Question from blogger:
In an awkward position and can’t seem to get a straight answer. We refinanced our property in 2006 and in 2009 received a letter from the title insurers requesting we re-sign all docs. The note is lost and was never recorded with the county. I can’t find precedent in such a case and am unsure if quiet title action is the course to pursue.
Any thoughts?
Sounds to me that there are obvious title defects, that the title agent is worried about liability and that the ability of ANY mortgagee to enforce the note and mortgage is in doubt or maybe impossible. Don’t give up your superior position until you speak to a lawyer who understands securitization and mortgages.
It is possible that you don’t have a note or mortgage but that doesn’t mean you have no obligation. If they want to re-establish the formal documentation the burden should be on them, not you. Press the point aggressively since you appear to be in position to demand a very favorable settlement.
Filed under: bubble, CDO, CORRUPTION, currency, Eviction, foreclosure, GTC | Honor, Investor, Mortgage, securities fraud | Tagged: county recorder, lost note, recordation, title agent, title insurance |
My intuitive reaction is to not re-sign anything. You may end up in a situation where you have an obligation and you do have to pay on your obligation but the adverse party may not be able to institute a foreclosure if you get into trouble down the road, and then all they can do is just wait until you sell the property and they get paid then out of those proceeds.
I think Dave Krieger is not totally accurate in his analysis; it is a toughie to demonstrate Duress if you voluntarily sign anything. The general rule is that a Court will take the view that an adult can sign any contract he pleases, and the Court will not interpose itself into that Contract unless the contract or the circumstances of its making are against public policy. For example, if you sign a contract for dumping of toxic chemicals into the ocean, and you refuse to perform the contract, then the Court will not attempt to enforce the contract or damages flowing from the contract; it is against public policy to dump into the ocean.
Now someone who signs a contract, a Note and a Mortgagee, is not going to have that disturbed, unless someone else was quite literally holding a gun to your head. Just being threatened with litigation is not typically enough to persuade the Court to set aside the contract. After all, if you don’t like it, your obvious remedy is to go to Court. And you did not do that, you just signed new contracts.
Now if the new contracts were presented untruthfully, or with untruthful representations, then you have a fraud situation, or at least fraudulent inducement, and that opens up a new Pandora’s box to go play with. But just signing a contract to avoid further litigation is not quite at the threshold of Duress. There has to be something more than that, at least in order to have an easy win in Court.
Not to say the argument could not prevail; just that it is a toughie.

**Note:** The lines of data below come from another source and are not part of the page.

(* ===== verification/SchedulerLife.v ===== *)
(** * The life of the worker threads (include/actor_scheduler.h,
      src/core/actor_scheduler.cc)

    The constructor makes the [Worker] objects and their threads and waits with
    them at a barrier; the destructor shuts down, joins the threads and frees
    the objects. In between the threads run the loop of SchedulerConc. First:
    after a shutdown the workers leave their loops. *)

From Stdlib Require Import ZArith Lia.
From stdpp Require Import base list relations gmap.
From S2P Require Import Prelude WorkStealing WorkStealingConc GlobalQueue Scheduler SchedulerConc SchedulerPark SchedulerTasks SchedulerSearch.

Local Open Scope nat_scope.

(** ** Sums over the workers *)

Lemma sum_mono {A} (f g : A -> nat) l :
  (forall x, x ∈ l -> f x <= g x) -> sum_list_with f l <= sum_list_with g l.
Proof.
  induction l as [|x l IH]; simpl; intros H; [done|].
  pose proof (H x ltac:(by left)). specialize (IH ltac:(intros; apply H; by right)). lia.
Qed.

Lemma sum_strict {A} (f g : A -> nat) l y :
  (forall x, x ∈ l -> f x <= g x) -> y ∈ l -> f y < g y -> sum_list_with f l < sum_list_with g l.
Proof.
  induction l as [|x l IH]; simpl; intros H Hy Hlt; [by apply not_elem_of_nil in Hy|].
  pose proof (H x ltac:(by left)). assert (Hl : forall z, z ∈ l -> f z <= g z) by (intros; apply H; by right).
  pose proof (sum_mono f g l Hl).
  apply elem_of_cons in Hy as [->|Hy]; [lia|]. specialize (IH Hl Hy Hlt). lia.
Qed.

(** ** How far a worker is from the end of its thread *)

Definition push_rank (ow : owner_pc) : nat :=
  match ow with
  | PushLoadBottom _ => 4
  | PushLoadTop _ _ => 3
  | PushStoreSlot _ _ => 2
  | PushStoreBottom _ _ => 1
  | _ => 0
  end.

(** Steps to the end of the loop, once [running_] is false and the tasks that
    run return: at most one more search of each phase. *)
Fixpoint pc_rank (w : nat) (s : sched_state) (pc : worker_pc) : nat :=
  let n := length (workers s) in
  match pc with
  | WExit => 0
  | WLoop => 1
  | WTask | WPark _ => 2
  | WAsleep _ | WResume _ | WNotifyAll => 3
  | WCancel _ | WStop => 4
  | WNotify k next => k + 1 + pc_rank w s next
  | WEnqNotifyIdle | WEnqGlobal _ => 5
  | WEnqSizeBottom _ => 6
  | WEnqSizeTop => 7
  | WEnqPush _ => 7 + push_rank (owner_of w s)
  | WTry (Second _) t => 7 + try_rank w t s
  | WPrepare => 5 * n + 21
  | WTry First t => 5 * n + 24 + try_rank w t s
  end.

Definition exit_rank (w : nat) (s : sched_state) : nat := from_option (pc_rank w s) 0 (workers s !! w).

Definition exit_total (s : sched_state) : nat :=
  sum_list_with (fun w => exit_rank w s) (seq 0 (length (workers s))).

(** The rank depends on where the worker is in the deques, and on nothing else. *)
Lemma pc_rank_same w s s' pc :
  length (workers s') = length (workers s) -> owner_of w s' = owner_of w s ->
  (forall v, thief_in w v s' = thief_in w v s) -> pc_rank w s' pc = pc_rank w s pc.
Proof.
  intros Hl Ho Ht. induction pc as [|ph t| |e|e|task|task| |h| |tp| |h|k next IH| | |]; simpl; rewrite ?Hl, ?Ho, ?IH; try done.
  assert (try_rank w t s' = try_rank w t s) as -> by (destruct t; simpl; by rewrite ?Hl, ?Ho, ?Ht). done.
Qed.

On the obligation of the title company, they issued a policy guaranteeing marketable title. If that’s not what you’ve found, then you have a claim against them. Short on cash? Let the title company help you pay for your legal fees if you agree to keep them out of the toejam later. The title company after all, has E & O but thousands of claims will probably exhaust it!
I am of the opinion that you will waive your defensive rights if you sign a loan mod or create a new loan. The lender hasn’t even brought all of the proof forward and the burden is on them in a foreclosure. Once you’ve signed new paperwork, the only recourse you might have is that the new paperwork was predicated on old fraudulent paperwork and the only option you were given was a loan mod or refi, as you couldn’t just sell your home just to pay off the equity. This is a tort action waiting to happen called ECONOMIC DURESS. Look it up folks!
Not only do new docs,agreements create new loan, this makes it easier for foreclosing entity to “put it to bed” once and for all, and manufacture whatever chain of title necessary to clear the title. Sort of like money laundering, only with deeds of trust/mortgages.